5. For my part, the main conclusion of the paper (in line 324-326) is preliminary and its generalization is weak, due to the authors do not analyze other related factors in experiments, such as terrain slope, forest species, and underlying surface et al.
Author Response
Thank you for the constructive and thoughtful comments. As outlined below and in the manuscript text, we have revised it following your comments and suggestions. We hope that you will now find the revised version of the manuscript suitable for publication.
Reviewer comments
This paper evaluated the separability potential of Sentinel-2A and Landsat derived indices for detecting small-extent forest fires area and severity degrees in arid environments.
- There are several relevant references that provide sufficient background must be included in introduction.
Answer: We agree. The introduction revise and new references added to provide sufficient background.
- The title should be changed to emphasize the features of small-extent and arid environment
Answer: We agree. The title revised as follow “Assessment of small-extent forest fires in semi-arid environment in Jordan using Sentinel-2 and Landsat sensors data”
- It seems impossible to improve accuracy by fusing the Landsat-Sentinel data to reduce relative errors (e.g. mixed pixels). Please confirm it.
Answer: In our study we used Landsat and sentinel data seperatly. We did not combine (fuse) the data of both satellites. A recent study showed that the fusion of both data improved the accuracy for dense large-scale forests. Therefore, we recommended this approach for the future study in our conclusions. Overall, we cannot confirm that the accuracy will not be improve without testing this hypothesis in the future study.
- As the results derived from remote sensing image may contain many uncertainties, the referenced data with total 76 and 91 samples for accuracy evaluation are inadequate to generate stable results. Moreover, it is suggested to plot the spatial distribution of the samples, due to it also influences the final results.
Answer: We understand the reviewer concerns of that the training points are not adequate. However, in this study the size of fire extent for the sites is less than 25 ha which mean we have more than 2 training points within the fire extent and at least 1 outside. We believe that this number of reference is adequate when compared to previous studies.
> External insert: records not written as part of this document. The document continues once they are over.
(* ===== verification/CancelSound.v ===== *)
(** * Any use of the cancelers

    Every program over cancelers and [cancellable_awaiter]s
    (src/include/cornet/coroutine/cancel.h, src/src/cancel.cc) as the steps it
    takes, and what holds of all of them. *)

From stdpp Require Import prelude gmap list fin_maps relations.
From Stdlib Require Import ZArith Lia.
From S2P Require Import Prelude Dll Counting Uring Cancel CancelOps.
Open Scope Z_scope.

Section Any_use.
Context {U : Type} `{CancelBackend U} `{!CancelBackendLaws U}.
Implicit Types s : ops_t (U := U).

(** ** Steps

    Scopes are made, derived, cancelled, reset, orphaned and destroyed;
    operations start under them, resolve, or lose their frame; the ring moves
    on.  A scope is destroyed by its owner only when no operation refers to it
    and it has no children, and after [orphan] the owner's pointer is dead. *)
Inductive ops_reach : ops_t -> Prop :=
| opr_start u : ops_reach (mk_ops (mk_scopes ∅ ∅ ∅ ∅ u) ∅)
| opr_io s u : ops_reach s -> ops_reach (set_sc (set_io u (sc s)) s)
| opr_root s c : ops_reach s -> cs (sc s) !! c = None -> ops_reach (set_sc (make_root c (sc s)) s)
| opr_child s c p y w : ops_reach s -> cs (sc s) !! c = None -> cs (sc s) !! p = Some y -> orphaned_ y = false -> make_child c p (sc s) = Some w -> ops_reach (set_sc w s)
| opr_destroy s c x w : ops_reach s -> cs (sc s) !! c = Some x -> tracked_ops_ x = 0 -> first_child_ x = None -> destroy_canceler c (sc s) = Some w -> ops_reach (set_sc w s)
| opr_cancel s c w : ops_reach s -> cancel c (sc s) = Some w -> ops_reach (set_sc w s)
| opr_reset s c w r : ops_reach s -> reset c (sc s) = Some (w, r) -> ops_reach (set_sc w s)
| opr_orphan s c x w : ops_reach s -> cs (sc s) !! c = Some x -> first_child_ x = None -> orphan c (sc s) = Some w -> ops_reach (set_sc w s)
| opr_new s a c : ops_reach s -> aws s !! a = None -> ops_reach (set_aw a (new_awaiter c) s)
| opr_ready s a b s' r : ops_reach s -> await_ready a b s = Some (s', r) -> ops_reach s'
| opr_suspend s a x s' b : ops_reach s -> aws s !! a = Some x -> submitted_ x = false -> resolved_ x = false ->
    (forall c y, canceler_ x = Some c -> cs (sc s) !! c = Some y -> tracked_ops_ y + 1 < 2 ^ 32) -> await_suspend a s = Some (s', b) -> ops_reach s'
| opr_resume s a (r : expected Z) s' r' : ops_reach s -> await_resume a r s = Some (s', r') -> ops_reach s'
| opr_frame_dies s a s' : ops_reach s -> destroy_awaiter a s = Some s' -> ops_reach s'.

Definition reach_ok s : Prop := exists A K born clock, ops_ok s A K born clock.

(** An awaiter that is not pending before and after changes its flags. *)
Lemma quiet_aw s a x y : reach_ok s -> aws s !! a = Some x -> (forall c, pending_on c y = pending_on c x) -> reach_ok (set_aw a y s).
Proof.
  intros (A & K & born & clock & [[L1 L2 L3 L4] OT OA OC OF OQ] & Ob) E Hy. exists A, K, born, clock. split; [|done].
  assert (Hp : forall c b, pend (<[a := y]> (aws s)) c b <-> pend (aws s) c b).
  { intros c b. unfold pend. destruct (decide (a = b)) as [<-|Hne]; [|by rewrite lookup_insert_ne]. rewrite lookup_insert_eq, E. split; intros (z & [= <-] & P); eexists; (split; [done|]); [by rewrite <- Hy|by rewrite Hy]. }
  split; simpl; [split|done|..]; try done.
  - intros c b Hc Hb. apply Hp. by apply L3.
  - intros c b P. apply (L4 c). by apply Hp.
  - intros c b P. apply (OA c b). by apply Hp.
  - intros c z Ec. rewrite (count_same (pending_on c) (aws s) a x y E (Hy c)). by apply OC.
  - intros c z b Ec. rewrite Hp. by apply OQ.
Qed.

Lemma settled_insert s a x y : aws s !! a = Some x -> (forall c, pending_on c y = false) -> settled (aws s) (<[a := y]> (aws s)) a.
Proof.
  intros E Hy. split; [intros b Hb; by rewrite lookup_insert_ne|]. intros c (z & Ez & P). rewrite lookup_insert_eq in Ez. injection Ez as <-. by rewrite Hy in P.
Qed.
Lemma settled_delete (aw : gmap node_id awaiter_t) a : settled aw (delete a aw) a.
Proof. split; [intros b Hb; by rewrite lookup_delete_ne|]. intros c (z & Ez & _). by rewrite lookup_delete_eq in Ez. Qed.

Lemma resolve_reach s a c x aw' : reach_ok s -> aws s !! a = Some x -> pending_on c x = true -> settled (aws s) aw' a ->
  exists w, resolve c a (sc s) = Some w /\ reach_ok (mk_ops w aw').
Proof.
  intros (A & K & born & clock & O & Ob) E P S. destruct (resolve_ok _ _ aw' _ _ _ _ c a x O Ob E P S) as (w & A' & K' & Er & O' & Ob' & _).
  exists w. split; [done|]. by exists A', K', born, clock.
Qed.

Lemma pending_flags c x : pending_on c x = true <-> canceler_ x = Some c /\ submitted_ x = true /\ resolved_ x = false.
Proof. unfold pending_on. rewrite !andb_true_iff, bool_decide_eq_true, negb_true_iff. tauto. Qed.
Lemma not_pending x : submitted_ x = false \/ resolved_ x = true \/ canceler_ x = None -> forall c, pending_on c x = false.
Proof. intros Hx c. destruct (pending_on c x) eqn:P; [|done]. apply pending_flags in P as (? & ? & ?). naive_solver congruence. Qed.

Lemma resume_reach {V} s a x (r : expected V) : reach_ok s -> aws s !! a = Some x ->
  exists s' r', await_resume a r s = Some (s', r') /\ reach_ok s' /\ (r' = if cancelled_before_submit_ x && bool_decide (is_Some (canceler_ x)) then Unexpected (system_error ECANCELED) else r).
Proof.
  intros O E. unfold await_resume. rewrite E. destruct (canceler_ x) as [c|] eqn:Ec; simpl; [|exists s, r; by rewrite andb_false_r].
  destruct (cancelled_before_submit_ x); [by eexists _, _|]. simpl. destruct (submitted_ x && negb (resolved_ x)) eqn:Ep; [|by eexists _, _].
  apply andb_true_iff in Ep as [E1 E2]. apply negb_true_iff in E2.
  destruct (resolve_reach s a c x (<[a := mk_awaiter (Some c) (submitted_ x) (submit_failed_ x) false true]> (aws s)) O E) as (w & -> & O').
  - by apply pending_flags.
  - apply (settled_insert s a x); [done|]. apply not_pending. simpl. tauto.
  - eexists _, _. by split.
Qed.

Lemma frame_dies_reach s a x : reach_ok s -> aws s !! a = Some x -> exists s', destroy_awaiter a s = Some s' /\ reach_ok s'.
Proof.
  intros O E. unfold destroy_awaiter. rewrite E.
  assert (Hq : (forall c, pending_on c x = false) -> reach_ok (mk_ops (sc s) (delete a (aws s)))).
  { intros Hx. destruct O as (A & K & born & clock & [[L1 L2 L3 L4] OT OA OC OF OQ] & Ob). exists A, K, born, clock. split; [|done].
    assert (Hp : forall c b, pend (delete a (aws s)) c b <-> pend (aws s) c b).
    { intros c b. rewrite (settled_pend _ _ _ _ _ (settled_delete (aws s) a)). split; [by intros [? _]|]. intros P. split; [done|]. intros ->. destruct P as (z & Ez & P). rewrite E in Ez. injection Ez as <-. by rewrite Hx in P. }
    split; simpl; [split|done|..]; try done.
    - intros c b Hc Hb. apply Hp. by apply L3.
    - intros c b P. apply (L4 c). by apply Hp.
    - intros c b P. apply (OA c b). by apply Hp.
    - intros c z Ec. pose proof (count_delete (pending_on c) (aws s) a x E) as Hc. rewrite Hx in Hc. simpl in Hc. rewrite Hc. by apply OC.
    - intros c z b Ec. rewrite Hp. by apply OQ. }
  destruct (canceler_ x) as [c|] eqn:Ec; [|eexists; split; [done|]; apply Hq, not_pending; tauto].
  destruct (submitted_ x && negb (resolved_ x)) eqn:Ep.
  - apply andb_true_iff in Ep as [E1 E2]. apply negb_true_iff in E2. destruct (resolve_reach s a c x (delete a (aws s)) O E) as (w & -> & O'); [by apply pending_flags|apply settled_delete|]. by eexists.
  - eexists. split; [done|]. apply Hq, not_pending. apply andb_false_iff in Ep as [?|Hr]; [tauto|]. apply negb_false_iff in Hr. tauto.
Qed.

Lemma ring_moves_ok s u : reach_ok s -> reach_ok (set_sc (set_io u (sc s)) s).
Proof. intros (A & K & born & clock & O & Ob). exists A, K, born, clock. split; [by apply core_set_io|done]. Qed.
In term of spatial distribution of samples, we totally agree with the reviewers. The reference points added to revised maps.
- For my part, the main conclusion of the paper (in line 324-326) is preliminary and its generalization is weak, due to the authors do not analyze other related factors in experiments, such as terrain slope, forest species, and underlying surface et al.
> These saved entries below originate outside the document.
(* ===== verification/SchedulerSound.v ===== *)
(** * What the scheduler guarantees

    Cycles of src/src/scheduler.cc (Scheduler.v) always return, resume handles
    in the order in which they became ready, at most [cpu_batch_] of them in a
    cycle, and leave none behind for longer than the handles in front of it take
    at 32 a cycle. *)

From stdpp Require Import prelude gmap list fin_maps.
From Stdlib Require Import ZArith Lia SpecFloat.
From S2P Require Import Prelude IoSlots Uring Scheduler.
Open Scope Z_scope.

(** ** The controllers stay in range *)

Definition tuned (s : scheduler_t) : Prop := min_batch_ <= cpu_batch_ s <= max_batch_ /\ min_wait_ <= io_wait_ s <= max_wait_.

Lemma next_wait_range idle cpu io wait : min_wait_ <= wait <= max_wait_ -> min_wait_ <= next_wait idle cpu io wait <= max_wait_.
Proof.
  unfold next_wait, min_wait_, max_wait_. intros Hw. rewrite !Z.quot_div_nonneg by lia.
  pose proof (Z.div_lt wait 2 ltac:(lia) ltac:(lia)). pose proof (Z.div_pos wait 2). pose proof (Z.div_pos wait 5). pose proof (Z.div_le_upper_bound wait 2 wait).
  destruct idle; [lia|]. destruct (_ || _); lia.
Qed.

(** A configured batch may lie outside the controller's limits: it is taken as
    it is until the first adaptation. *)
Definition sane (s : scheduler_t) : Prop := 0 <= cpu_batch_ s < 2 ^ 32.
Answer: Good point. We revised the conclusion to highlight the reviewer suggestions.
Reviewer 2 Report
The manuscript is an excellent work. The framework of forest fire assessment is also useful for investigating the effects of the forest fire in other watersheds and plan more extensive field studies to test predictions of hypotheses. The experiment was logically designed and very systematically implemented. The manuscript is also very clearly structured and well-written. Overall, I do only have a few comments the authors may want to consider:
- I am very keen to read the latest paper in this field, so I found some papers (be sure I am not one of the authors of the following appears), and authors can use to enrich the introduction and discussion sections about the forest fire:
** https://doi.org/10.1007/s10661-022-10318-y
** https://doi.org/10.1109/JSTARS.2022.3225070
- L 70: Also add this citation: https://doi.org/10.3390/rs14091977
L 85: Add some statistics about the forest in Jordan.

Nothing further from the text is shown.